Bir kişinin hem ‘akıllı’ hem ‘delü’ olamayacağı görüşünü paylaşan Baş, 2018 yılında bireyin yeniden akıl sağlığına kavuştuğunun belirtildiğini belirterek dosyaya müdahil olduklarını vurguladı. “Yargılama sürecinde akıl hastalığı olmaması gerektiği yönünde kararlar üzerine, dosyayı İstanbul Adli Tıp Kurumu 4’üncü İhtisas Dairesi’ne gönderdik. İlk olarak yerinde rapor alındı, ardından Bölge Adliye Mahkemesi kararıyla raporlar arasındaki çelişkinin giderilmesi için Genel Kurul’a sevk edildi.” ifadelerini ekledi.
Son raporlar ışığında artık beklenen gelişme nerede? Avukat Baş, son raporların C.Ç.’nin akıl dengesini hiç kaybetmediğini gösterdiğini belirtiyor: “IQ’sunun 92 olduğu, 2006-2007 yıllarında verilen raporların hatalı olduğu ve bu süreçte kusur yönünden hak kaybı yaşandı. Mahkeme, bu yeni tespitler doğrultusunda dosyayı yeniden Adli Tıp Kurumu’nun 10’uncu İhtisas Dairesi’ne gönderdi ve benzer sonuçlar elde edildi; ama yine de dosya istinaf aşamasında ve sonuç bekleniyor.”
Adaletin işlemezliği korkutucu bir zemin sunuyor Baş, 2007’deki raporları düzenleyen kurumlar hakkında herhangi bir hukuki veya idari işlem başlatılmadığını belirterek, “20 yılı aşkın süredir süregelen hak kaybı, hesap sorulması gereken sorumluları etkisiz kılıyor.

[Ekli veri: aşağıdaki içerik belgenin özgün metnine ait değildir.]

(** ** broker.rs *)
Module BrokerTests.
Definition queried (types : list TypeSpec) (limit : option nat) : FindQuery :=
  {| fq_types := types; fq_countries := None; fq_limit := limit; fq_judges := []; fq_dnsbl := []; fq_timeout := 8 * 10 ^ 9; fq_max_conn := 200;
     fq_retry := RetryPolicy_default; fq_post := false; fq_strict := false; fq_liveness_url := None; fq_relaxed_validity := false;
     fq_require_cookie := false; fq_require_referer := false; fq_require_connect25 := false; fq_trust_check := false; fq_require_trusted := false |}.
Definition find_query_builder_matches_default : bool :=
  same (query_builder ▷ q_types [type_any Http] ▷ q_limit 10 ▷ build) (queried [type_any Http] (Some 10%nat)).
Definition find_query_builder_limit_zero_is_unlimited : bool := same (fq_limit (query_builder ▷ q_limit 0 ▷ build)) None.
Definition find_query_builder_sets_every_field : bool :=
  same (query_builder ▷ q_types [type_any Socks5] ▷ q_countries [lit "US"] ▷ q_limit 5 ▷ q_judges [lit "http://j/"] ▷ q_dnsbl [lit "zen.example.org"] ▷
          q_timeout (3 * 10 ^ 9) ▷ q_max_conn 7 ▷ q_max_tries 2 ▷ q_post true ▷ q_strict true ▷ build)
    {| fq_types := [type_any Socks5]; fq_countries := Some [lit "US"]; fq_limit := Some 5%nat; fq_judges := [lit "http://j/"];
       fq_dnsbl := [lit "zen.example.org"]; fq_timeout := 3 * 10 ^ 9; fq_max_conn := 7; fq_retry := tries 2; fq_post := true; fq_strict := true;
       fq_liveness_url := None; fq_relaxed_validity := false; fq_require_cookie := false; fq_require_referer := false; fq_require_connect25 := false;
       fq_trust_check := false; fq_require_trusted := false |}.
Example broker_tests_pass : all [find_query_builder_matches_default; find_query_builder_limit_zero_is_unlimited; find_query_builder_sets_every_field] = true.
Proof. vm_compute. reflexivity. Qed.
End BrokerTests.
(** *** X16 — chunks without text do not count.
    The running length counts decoded characters, not bytes: chunks that
    decode to the empty text (bytes that are no UTF-8) leave it at zero,
    and the loop reads every one of them, to the end of the body,
    whatever the budget. *)
Theorem read_chunks_without_text (maxsize : Z) (chunks : list string) :
  0 <= maxsize ->
  Forall (fun chunk => codecs.decode_ignore chunk = "") chunks ->
  read_chunks maxsize (stream_of chunks) 0 None
  = (replicate (S (length chunks)) ReadBody,
     Returns (match chunks with [] => None | _ => Some "" end)).
Proof.
  intros Hmax Hall.
  assert (forall text,
            read_chunks maxsize (stream_of chunks) 0 text
            = (replicate (S (length chunks)) ReadBody,
               Returns (match chunks with [] => text | _ => Some "" end)))
    as Hgen; [|apply Hgen].
  induction Hall as [|chunk chunks Hchunk _ IH]; intros text.
  - reflexivity.
  - cbn [stream_of fold_right read_chunks]. fold (stream_of chunks).
    rewrite bind_emit_after.
    replace (maxsize <? 0) with false by (symmetry; apply Z.ltb_ge; lia).
    rewrite Hchunk. change (0 + codecs.len "") with 0.
    rewrite IH. unfold after, trace, result. cbn [fst snd length replicate app].
    destruct chunks; reflexivity.
Qed.
(** One round of the [while True] of [run_auto_host]. *)
Definition run_auto_host_round : M World unit :=
  let frames_away := 3 in
  repeat_m frames_away
    (print "start inviting" ;;
     button_push "a" 100 ;;
     button_push "a" 100 ;;
     sleep 1000 ;;
     button_push "a" 100 ;;
     sleep 500 ;;
     button_push "a" 100 ;;
     sleep 500 ;;
     button_push "a" 100 ;;
     sleep 2000 ;;
     print "date skip" ;;
     button_push "home" 100 ;;
     sleep 400 ;;
     print "navigate to settings menu" ;;
     button_push "right" 100 ;;
     button_push "b" 100 ;;
     button_push "right" 100 ;;
     button_push "down" 100 ;;
     button_push "right" 100 ;;
     button_push "a" 100 ;;
     print "go all the way down" ;;
     button_push "down" 2500 ;;
     button_push "a" 100 ;;
     repeat_m 4
      (button_push "down" 100 ;;
       sleep 80) ;;
     button_push "a" 100 ;;
     sleep 100 ;;
     repeat_m 3
      (button_push "down" 100 ;;
       sleep 80) ;;
     button_push "a" 100 ;;
     sleep 80 ;;
     print "increment year" ;;
     button_push "right" 100 ;;
     button_push "y" 100 ;;
     button_push "right" 100 ;;
     button_push "y" 100 ;;
     button_push "up" 100 ;;
     button_push "a" 100 ;;
     button_push "y" 100 ;;
     button_push "a" 100 ;;
     button_push "y" 100 ;;
     button_push "a" 100 ;;
     button_push "y" 100 ;;
     button_push "a" 100 ;;
     button_push "y" 100 ;;
     button_push "a" 100 ;;
     print "go back to game" ;;
     sleep 80 ;;
     button_push "home" 100 ;;
     sleep 1000 ;;
     button_push "a" 100 ;;
     sleep 1500 ;;
     print "quit lobby" ;;
     button_push "down" 100 ;;
     sleep 80 ;;
     button_push "a" 100 ;;
     sleep 1200 ;;
     button_push "a" 100 ;;
     sleep 4000) ;;
  print "collect watts" ;;
  button_push "a" 100 ;;
  sleep 1000 ;;
  button_push "b" 100 ;;
  sleep 1000 ;;
  button_push "b" 100 ;;
  sleep 1600 ;;
  button_push "b" 100 ;;
  sleep 1000 ;;
  print "connect to internet" ;;
  button_push "y" 100 ;;
  sleep 1000 ;;
  button_push "plus" 100 ;;
  sleep 7000 ;;
  button_push "b" 100 ;;
  sleep 500 ;;
  button_push "b" 100 ;;
  sleep 1000 ;;
  print "start raid" ;;
  button_push "a" 100 ;;
  sleep 7000 ;;
  print "enter code" ;;
  button_push "plus" 100 ;;
  sleep 1000 ;;
  button_push "a" 100 ;;
  button_push "down" 100 ;;
  button_push "a" 100 ;;
  button_push "right" 100 ;;
  button_push "a" 100 ;;
  button_push "left" 100 ;;
  button_push "a" 100 ;;
  button_push "l" 100 ;;
  button_push "a" 100 ;;
  button_push "l" 100 ;;
  button_push "a" 100 ;;
  button_push "l" 100 ;;
  button_push "a" 100 ;;
  button_push "l" 100 ;;
  button_push "a" 100 ;;
  button_push "plus" 100 ;;
  sleep 1000 ;;
  button_push "a" 100 ;;
  sleep 200 ;;
  button_push "a" 100 ;;
  sleep 200 ;;
  button_push "a" 100 ;;
  sleep 200 ;;
  button_push "a" 100 ;;
  sleep 200 ;;
  button_push "a" 100 ;;
  print "wait for lobby to fill" ;;
  sleep 6000 ;;
  button_push "home" 100 ;;
  sleep 1000 ;;
  button_push "up" 100 ;;
  sleep 500 ;;
  button_push "a" 100 ;;
  sleep 400 ;;
  button_push "a" 100 ;;
  sleep 100 ;;
  button_push "a" 100 ;;
  sleep 100 ;;
  repeat_m 22
    (button_push "a" 100 ;;
     sleep 1000) ;;
  button_push "home" 100 ;;
  sleep 1500 ;;
  button_push "home" 100 ;;
  sleep 35000 ;;
  print "start raid" ;;
  button_push "up" 100 ;;
  sleep 100 ;;
  button_push "a" 100 ;;
  sleep 400 ;;
  button_push "a" 100 ;;
  sleep 400 ;;
  button_push "a" 100 ;;
  sleep 400 ;;
  button_push "a" 100 ;;
  sleep 400 ;;
  button_push "a" 100 ;;
  sleep 400 ;;
  button_push "a" 100 ;;
  sleep 400 ;;
  button_push "a" 100 ;;
  repeat_m 35
    (button_push "a" 100 ;;
     sleep 1000) ;;
  print "close game" ;;
  button_push "home" 100 ;;
  sleep 1000 ;;
  button_push "x" 100 ;;
  sleep 100 ;;
  button_push "a" 100 ;;
  sleep 4000 ;;
  print "reset time" ;;
  button_push "right" 100 ;;
  button_push "b" 100 ;;
  button_push "right" 100 ;;
  button_push "down" 100 ;;
  button_push "right" 100 ;;
  button_push "a" 100 ;;
  button_push "down" 2500 ;;
  sleep 100 ;;
  button_push "right" 100 ;;
  repeat_m 4
    (button_push "down" 100 ;;
     sleep 80) ;;
  button_push "a" 100 ;;
  sleep 200 ;;
  print "turn on & off sync clock" ;;
  button_push "a" 100 ;;
  sleep 80 ;;
  button_push "a" 100 ;;
  sleep 80 ;;
  button_push "home" 100 ;;
  sleep 1500 ;;
  print "start up game again, wait, and mash through until in front of den" ;;
  button_push "a" 100 ;;
  sleep 18000 ;;
  button_push "a" 100 ;;
  sleep 3500 ;;
  button_push "a" 100 ;;
  sleep 8000.
(** What the handler does to the outside: directories made, files
    written, processes spawned.  *)
Inductive effect : Type :=
| MkDir (path : string)
| WriteFile (path : string) (data : jsval)
| Exec (command cwd : string) (timeoutMs : Z).

#[global] Instance effect_eq_dec : EqDecision effect.
Proof. solve_decision. Defined.

Definition is_exec (e : effect) : bool :=
  match e with Exec _ _ _ => true | _ => false end.
Definition is_write (e : effect) : bool :=
  match e with WriteFile _ _ => true | _ => false end.

(** What [exec] hands to its callback: [err.message] when [err] is set,
    and the two captured streams. *)
Record exec_outcome : Type := mkOutcome {
  err : option string;
  stdout : string;
  stderr : string
}.

(** The platform the server runs on.  The file system and the spawned
    programs answer as a function of what the handler has done so far. *)
Record world : Type := mkWorld {
  isWindows : bool;
  JAVA_HOME : option string;
  cwd : string;
  path_join : list string -> string;
  path_basename : string -> string -> string;
  (** message of the [TypeError] of [path] functions on a non-string *)
  path_type_error : jsval -> string;
  fs_exists : list effect -> string -> bool;
  (** [Some message] when the file-system call throws *)
  fs_fault : list effect -> effect -> option string;
  exec_result : list effect -> string -> string -> Z -> exec_outcome
}.

Inductive exn : Type := Error (message : string).

Definition message_of (e : exn) : string := match e with Error m => m end.

(** Computations that log effects and may throw. *)
Definition M (A : Type) : Type := list effect -> (A + exn) * list effect.

Definition ret {A} (a : A) : M A := fun log => (inl a, log).
Definition throw {A} (e : exn) : M A := fun log => (inr e, log).
Definition bind {A B} (m : M A) (k : A -> M B) : M B :=
  fun log =>
    match m log with
    | (inl a, log') => k a log'
    | (inr e, log') => (inr e, log')
    end.
Definition try_catch {A} (m : M A) (h : exn -> M A) : M A :=
  fun log =>
    match m log with
    | (inl a, log') => (inl a, log')
    | (inr e, log') => h e log'
    end.

Declare Scope run_scope.
Delimit Scope run_scope with run.
Notation "x <- m ;; k" := (bind m (fun x => k))
  (at level 62, m at next level, right associativity) : run_scope.
Notation "m ;;; k" := (bind m (fun _ => k))
  (at level 62, right associativity) : run_scope.
Open Scope run_scope.

Record cmd_result : Type := mkResult { ok : bool; out : string }.

Inductive body : Type :=
| ErrorBody (error : string)
| ResultBody (output : jsval) (ok : bool).

Record response : Type := mkResponse { status : nat; json : body }.

(** The fields of [req.body]. *)
Record request : Type := mkRequest {
  sessionId : jsval;
  language : jsval;
  filename : jsval;
  code : jsval
}.

(** [a || b] on strings: the empty string is falsy. *)
Definition str_or (a b : string) : string := if String.eqb a "" then b else a.

Definition dq : string := String (ascii_of_nat 34) EmptyString.
Definition quoted (s : string) : string := dq +:+ s +:+ dq.

Section Platform.
Variable w : world.

Definition BASE_TEMP : string := path_join w [cwd w; "temp"].

Definition existsSync (p : string) : M bool :=
  fun log => (inl (fs_exists w log p), log).

Definition fs_call (e : effect) : M unit :=
  fun log =>
    match fs_fault w log e with
    | Some m => (inr (Error m), log)
    | None => (inl tt, log ++ [e])
    end.

Definition mkdirSync (p : string) : M unit := fs_call (MkDir p).
Definition writeFileSync (p : string) (data : jsval) : M unit :=
  fs_call (WriteFile p data).

(** [path.join(folder, name)] with [name] taken from the request. *)
Definition join_name (folder : string) (name : jsval) : M string :=
  match name with
  | JStr n => ret (path_join w [folder; n])
  | _ => throw (Error (path_type_error w name))
  end.

Definition writeTempFile (folder : string) (filename content : jsval) : M string :=
  ex <- existsSync folder ;;
  (if ex then ret tt else mkdirSync folder) ;;;
  p <- join_name folder filename ;;
  writeFileSync p content ;;;
  ret p.

Definition runCommand (command cwd : string) (timeoutMs : Z) : M cmd_result :=
  fun log =>
    let o := exec_result w log command cwd timeoutMs in
    (inl match err o with
         | Some message =>
             (* prefer stderr but fallback to err.message *)
             mkResult false (str_or (stderr o) message)
         | None => mkResult true (stdout o)
         end,
     log ++ [Exec command cwd timeoutMs]).

Definition res_json (output : jsval) (ok : bool) : M response :=
  ret (mkResponse 200 (ResultBody output ok)).

(** [v === "s"] *)
Definition equals (v : jsval) (s : string) : bool := bool_decide (v = JStr s).

(** The class name of the Java branch. *)
Definition className (filename code : jsval) : M string :=
  match code with
  | JStr src =>
      match public_class src with
      | Some name => ret name
      | None =>
          if truthy filename then
            match filename with
            | JStr fn => ret (path_basename w fn ".java")
            | _ => throw (Error (path_type_error w filename))
            end
          else ret "Main"
      end
  | _ => throw (Error "code.match is not a function")
  end.

(** [process.env.JAVA_HOME ? process.env.JAVA_HOME : null] *)
Definition javaHome : option string :=
  match JAVA_HOME w with
  | Some h => if String.eqb h "" then None else Some h
  | None => None
  end.

Definition javac : string :=
  match javaHome with
  | Some h =>
      quoted (path_join w [h; "bin"; if isWindows w then "javac.exe" else "javac"])
  | None => "javac"
  end.

Definition javaCmd : string :=
  match javaHome with
  | Some h =>
      quoted (path_join w [h; "bin"; if isWindows w then "java.exe" else "java"])
  | None => "java"
  end.

Definition outExe (sessionTemp : string) : string :=
  if isWindows w then sessionTemp +:+ "\main.exe" else sessionTemp +:+ "/a.out".
(** C5, as the code has it.  On a manifest whose [miniapp] is an
    object, read and written without error, [updateFarcasterConfig]
    sets [miniapp.homeUrl] to [https://<domain>] and
    [miniapp.webhookUrl] to [https://<domain>/api/webhook] whatever the
    file names are, and sets [miniapp.imageUrl] and
    [miniapp.splashImageUrl] to [https://<domain>/images/<file name>]
    for each file name that is given and not empty; otherwise the field
    is written back from the value it had, and is absent when it was
    absent. *)
Theorem updateFarcasterConfig_sets_urls
  (w : World.world) (fields m : list (string * Json.json))
  (domain : option string) (names : Screenshots.screenshot_filenames) :
  World.manifest (World.fs w) = Some (World.Document (Json.JObj fields)) ->
  Json.obj_get "miniapp" fields = Some (Json.JObj m) ->
  World.read_manifest_fault (World.os w) = None ->
  World.write_manifest_fault (World.os w) = None ->
  exists w',
    Screenshots.updateFarcasterConfig domain names w = (World.Returned tt, w')
    /\ let field := Vocabulary.miniapp_field (World.manifest (World.fs w')) in
       let baseUrl := "https://" ++ JsString.template domain in
       field "homeUrl" = Some (Json.JStr baseUrl)
       /\ field "webhookUrl" = Some (Json.JStr (baseUrl ++ "/api/webhook"))
       /\ field "imageUrl"
          = (if JsString.nonempty (Screenshots.embed names)
             then Some (Json.JStr (baseUrl ++ "/images/"
                                   ++ JsString.template (Screenshots.embed names)))
             else option_map Json.stringify_parse (Json.obj_get "imageUrl" m))
       /\ field "splashImageUrl"
          = (if JsString.nonempty (Screenshots.splash names)
             then Some (Json.JStr (baseUrl ++ "/images/"
                                   ++ JsString.template (Screenshots.splash names)))
             else option_map Json.stringify_parse (Json.obj_get "splashImageUrl" m)).
Proof.
  intros Hman Hmini Hread Hwrite.
  eexists. split.
  - eapply ScreenshotPatch.updateFarcasterConfig_object; eassumption.
  - cbv zeta. rewrite !ScreenshotPatch.miniapp_field_written.
    unfold Vocabulary.screenshot_patch, Vocabulary.set_if.
    repeat split.
    + rewrite Frame.obj_get_set_other by discriminate.
      now rewrite Frame.obj_get_set_same.
    + now rewrite Frame.obj_get_set_same.
    + rewrite !Frame.obj_get_set_other by discriminate.
      destruct (JsString.nonempty (Screenshots.splash names));
        [rewrite Frame.obj_get_set_other by discriminate|];
        (destruct (JsString.nonempty (Screenshots.embed names));
         [now rewrite Frame.obj_get_set_same | reflexivity]).
    + rewrite !Frame.obj_get_set_other by discriminate.
      destruct (JsString.nonempty (Screenshots.splash names));
        [now rewrite Frame.obj_get_set_same|].
      destruct (JsString.nonempty (Screenshots.embed names));
        [now rewrite Frame.obj_get_set_other by discriminate | reflexivity].
Qed.
(** Reading a text of digits, a point, digits. *)
Lemma read_decimal_after_point (ds : str) :
  forallb is_digit ds = true ->
  forall m k,
    read_decimal ds true m k = (decimal_value ds m, k + Z.of_nat (List.length ds)).
Proof.
  induction ds as [ | c ds IH]; intros H m k.
  - simpl. f_equal. lia.
  - simpl in H. apply andb_prop in H. destruct H as [Hc Hds].
    cbn [read_decimal]. rewrite Hc, (IH Hds).
    unfold decimal_value. cbn [fold_left List.length]. f_equal. lia.
Qed.

Lemma read_decimal_point (a b : str) :
  forallb is_digit a = true -> forallb is_digit b = true ->
  read_decimal (a ++ Ch.dot :: b) false 0 0
  = (decimal_value (a ++ b) 0, Z.of_nat (List.length b)).
Proof.
  intros Ha Hb. rewrite decimal_value_app.
  generalize 0 at 1 3 as m.
  induction a as [ | c a IH]; intros m.
  - cbn [app read_decimal]. replace (is_digit Ch.dot) with false by reflexivity.
    rewrite (read_decimal_after_point b Hb). reflexivity.
  - simpl in Ha. apply andb_prop in Ha. destruct Ha as [Hc Ha].
    cbn [app read_decimal]. rewrite Hc. rewrite (IH Ha).
    reflexivity.
Qed.
End TrailingZeros.

(* ================================================================== *)
(** * Results in plain notation *)

Section PlainResult.
Import Float Decimal.
Local Open Scope Z_scope.

Lemma point_literal (a b : str) :
  a <> [] -> forallb is_digit a = true -> forallb is_digit b = true ->
  is_literal (a ++ Ch.dot :: b) = true.
Proof.
  destruct a as [ | d ds]; [congruence | ]. intros _ Ha Hb.
  cbn [forallb] in Ha. apply andb_prop in Ha. destruct Ha as [Hd Hds].
  cbn [app is_literal]. rewrite Hd.
  assert (E : skip_digits (ds ++ Ch.dot :: b) = Ch.dot :: b).
  { clear Hd. induction ds as [ | c ds IH]; [reflexivity | ].
    cbn [forallb] in Hds. apply andb_prop in Hds. destruct Hds as [Hc Hds].
    cbn [app skip_digits]. rewrite Hc. now apply IH. }
  rewrite E, Hb. reflexivity.
Qed.

Lemma digits_of_length (n : Z) :
  0 <= n < 10 ^ 8 -> (1 <= List.length (digits_of n) <= 28)%nat.
Proof.
  intros Hn. unfold digits_of.
  pose proof (digits_go_length (Z.to_nat (Z.log2 n)) n []) as H. simpl in H.
  assert (Z.log2 n < 27).
  { destruct (Z.eq_dec n 0) as [-> | Hz]; [reflexivity | ].
    apply Z.log2_lt_pow2; lia. }
  pose proof (Z.log2_nonneg n). lia.
Qed.
(** C2, amended: the principal of every entry is
    [max(0, min(totalPaymentToLoan - fee - interest, balanceAfterInflation))],
    the recorded total payment taken without the monthly fee it includes, and
    the balance after indexation being the balance the period starts from plus
    the entry's inflation amount. *)
Theorem principal_rule (config : LoanConfiguration) r k e :
  0 < loanAmount config ->
  calculateSchedule config = Some r ->
  nth_error (schedule r) k = Some e ->
  principal e
  == JS.Math_max 0
       (JS.Math_min (totalPaymentToLoan e - fee e - interest e)
          (balanceBefore config (schedule r) k + inflation e)).
Proof.
  intros _ Hr He.
  rewrite (balanceBefore_stateAt config r k Hr)
    by (apply Nat.lt_le_incl, nth_error_Some; congruence).
  destruct (calculateSchedule_nth config r k e Hr He) as [-> _].
  cbn [entryOf principal totalPaymentToLoan fee interest inflation].
  rewrite period_principal.
  apply Math_max_compat; [reflexivity|].
  apply Math_min_compat; [ring|reflexivity].
Qed.

Lemma period_rent_covers config st rental :
  rentalIncome config = Some rental ->
  applyToLoan rental = true ->
  rentalActive config (S (st_month st)) = true ->
  p_paymentBeforeRental (period config st)
  <= calculateNetRent rental (st_cumulativeInflationFactor st) ->
  p_rentalContribution (period config st) = p_paymentBeforeRental (period config st)
  /\ p_rentBasedExtra (period config st)
     = calculateNetRent rental (st_cumulativeInflationFactor st)
       - p_paymentBeforeRental (period config st)
  /\ p_userOutOfPocket (period config st) = p_manualExtra (period config st).
Proof.
  intros Hri Happly Hact Hcov.
  apply JSFacts.le_intro in Hcov.
  unfold period in *; cbv zeta in *.
  cbn [p_paymentBeforeRental p_rentalContribution p_rentBasedExtra
       p_userOutOfPocket p_manualExtra] in *.
  rewrite Hri, Hact, Happly; cbn [andb]; unfold JS.ge; rewrite Hcov.
  repeat split; reflexivity.
Qed.
(** * Bootstrap reconciliation and network-config synthesis (CAPMOX)

    A shallow embedding of [internal/service/vmservice/bootstrap.go] and of
    the cloud-init network-config renderer it feeds, together with the
    properties of the bootstrap reconciler, the network-config assembler
    and the renderer.

    Go values are embedded as follows.
    - [string] is [string]; [[]byte] is [list byte]; [[]T] is [list T]
      (a nil slice and an empty slice are both [[]], the code only ever
      takes [len] of them);
    - [map[string]T] is [gmap string T]; indexing a missing key yields the
      zero value, written [default zero (m !! k)];
    - a pointer that is only tested against nil and dereferenced is an
      [option];
    - [(T, error)] is [result T]; a bare [error] is [option error];
    - the machine scope is mutated in place by the reconciler and read by
      the collaborators, so the scope and the trace of collaborator calls
      are threaded through a state monad. *)

From Stdlib.Strings Require Import Ascii Byte.
From stdpp Require Import gmap strings list fin_maps pretty.

(** ** Go runtime and library pieces *)

Module golang.

(** [error] values as built by [github.com/pkg/errors]. *)
Inductive error : Type :=
| errors_New (msg : string)
| errors_Wrap (cause : error) (msg : string).

(** [err.Error()]: a wrapped error prints its message, a colon and the cause. *)
Fixpoint Error (e : error) : string :=
  match e with
  | errors_New msg => msg
  | errors_Wrap cause msg => msg +:+ ": " +:+ Error cause
  end.

(** The pair [(T, error)] returned by a fallible function. *)
Inductive result (A : Type) : Type :=
| Ok (a : A)
| Err (e : error).
Arguments Ok {A} a.
Arguments Err {A} e.
(** * hcsshim/lcow.go: Linux containers on Windows, utility-VM glue

    A shallow embedding of [vendor/github.com/Microsoft/hcsshim/lcow.go]:
    [DebugLCOWGCS], [CreateLCOWScratch], [TarToVhd] and [createLCOWv1].

    The host compute service, the file system and the guest are external
    collaborators.  They are an interface ([Host]) over an abstract world
    [W]; every call through that interface is recorded, with its
    arguments and its result, in the list of events a run returns.  The
    theorems quantify over every implementation of the interface and
    every world. *)

From Stdlib Require Import ZArith NArith String Ascii List Lia.
From stdpp Require Import base gmap strings list pretty.

Open Scope string_scope.
Open Scope list_scope.

(** ** Values the code passes around *)

(** A [Container] (the Go interface value, when it is not nil), a
    [Process] and an [os.File] are opaque handles. *)
Definition Container := nat.
Definition Process := nat.
Definition File := nat.
Definition Reader := nat.

(** Text of a Go [error] coming from a collaborator ([err.Error()]). *)
Definition errtext := string.

(** Arguments of a [fmt.Errorf] call, as the verbs consume them. *)
Inductive fmtarg : Type :=
| FStr (s : string)            (* %s, '%s', %q of a string or of an error *)
| FInt (z : Z)                 (* %d *)
| FStrs (l : list string)      (* %+v of a []string *)
| FMount (destination type_ source : string) (options : list string).
                               (* %+v of a specs.Mount *)

(** A Go [error] the code returns: the one a [fmt.Errorf(format, args...)]
    builds, or a collaborator's error handed on as it is. *)
Inductive error : Type :=
| Errorf (format : string) (args : list fmtarg)
| Raw (text : errtext).

(** Where a process's standard stream is wired. *)
Inductive Sink : Type :=
| ToBuffer                     (* a local bytes.Buffer *)
| ToFile (f : File).           (* an os.File *)

(** The request structure of [CreateProcessEx]; the OCI specification
    carries only [Process.Args] and an empty [Linux] section. *)
Record CreateProcessEx : Type := mkCreateProcessEx {
  Args : list string;
  CreateInUtilityVm : bool;
  Stdin : option Reader;
  Stdout : option Sink;
  Stderr : option Sink
}.
Lemma length_keys n : length (keys n) = 256 ^ n.
Proof.
  rewrite <- count_if_true. induction n as [|n IH]; [done|].
  rewrite (count_keys_S _ (fun _ => true) (fun _ => true)) by done.
  rewrite IH, Nat.pow_succ_r'. done.
Qed.

(** An event that holds in one outcome in [d] has probability [1 / d]. *)
Lemma freq_inv {A} (P : A -> bool) l (d : nat) :
  l <> [] -> (d * count_if P l = length l)%nat -> freq P l == 1 / inject_Z (Z.of_nat d).
Proof.
  intros Hne Hc. unfold freq. rewrite <- Hc, Nat2Z.inj_mul, inject_Z_mult.
  assert (Hpos : count_if P l <> 0%nat /\ d <> 0%nat) by (destruct l; [done | simpl length in Hc; lia]).
  assert (Hq : ~ inject_Z (Z.of_nat (count_if P l)) == 0).
  { intros H. unfold Qeq in H. simpl in H. lia. }
  assert (Hd : ~ inject_Z (Z.of_nat d) == 0).
  { intros H. unfold Qeq in H. simpl in H. lia. }
  field. auto.
Qed.

(** ** The bits of a fresh buffer *)

Lemma frombytes_cons b k : frombytes (b :: k) = byte_bits b ++ frombytes k.
Proof. reflexivity. Qed.

Lemma bit_frombytes_cons b k i :
  frombytes (b :: k) !!! i = if decide (i < 8) then byte_bits b !!! i else frombytes k !!! (i - 8).
Proof.
  rewrite frombytes_cons. case_decide.
  - apply lookup_total_app_l. rewrite length_byte_bits. done.
  - rewrite lookup_total_app_r; rewrite length_byte_bits; [done | lia].
Qed.

(** Half of the 256 bytes have any given bit set. *)
Lemma count_byte_bit i : i < 8 -> count_if (fun b => byte_bits b !!! i) all_bytes = 128.
Proof. intros Hi. do 8 (destruct i as [|i]; [reflexivity|]). lia. Qed.

Lemma count_bit_keys n i : i < 8 * n -> 2 * count_if (fun k => frombytes k !!! i) (keys n) = 256 ^ n.
Proof.
  revert i. induction n as [|n IH]; intros i Hi; [lia|].
  rewrite Nat.pow_succ_r'. destruct (decide (i < 8)).
  - rewrite (count_keys_S _ (fun b => byte_bits b !!! i) (fun _ => true)).
    + rewrite count_byte_bit, count_if_true, length_keys by done. lia.
    + intros b k. rewrite bit_frombytes_cons, decide_True by done. by rewrite andb_true_r.
  - rewrite (count_keys_S _ (fun _ => true) (fun k => frombytes k !!! (i - 8))).
    + rewrite count_if_true. specialize (IH (i - 8) ltac:(lia)). simpl length. lia.
    + intros b k. by rewrite bit_frombytes_cons, decide_False by lia.
Qed.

Bu durum adalet duygusunu ve hukuk güvenliğini zedeliyor.” sözlerini sarf etti.
Kararların çelişkisi ve davanın seyri Nilüfer Yalçın ise dosyanın uzun yıllardır sürmesi ve kararların sürekli değişmesi nedeniyle büyük bir yıpranma yaşadığını ifade etti. “Üst mahkemenin bozma kararını verdiği halde bu kez esastan reddetmesi, kendi kararını reddeden bir mahkeme tablosunu akıllara getiriyor. Şu anda dosyamız Yargıtay aşamasında ve adaletin yerini bulması en büyük arzum.” dedi.
İlerleyen süreçte adaletin sağlanması umudu Yalçın, oğlunun ve kendi hayatının bu süreçten etkilenmesini anlatarak, “Oğlum o dönemde 4 yaşındaydı; şimdi 24 yaşına ulaşacak. Güvencesiz bir süreç bizim için adalet duygusunu zedeliyor. Ancak süreçteki hataların düzeltilmesini ve dosyanın adaletli bir sonuca kavuşmasını umuyoruz.” sözlerini ekledi.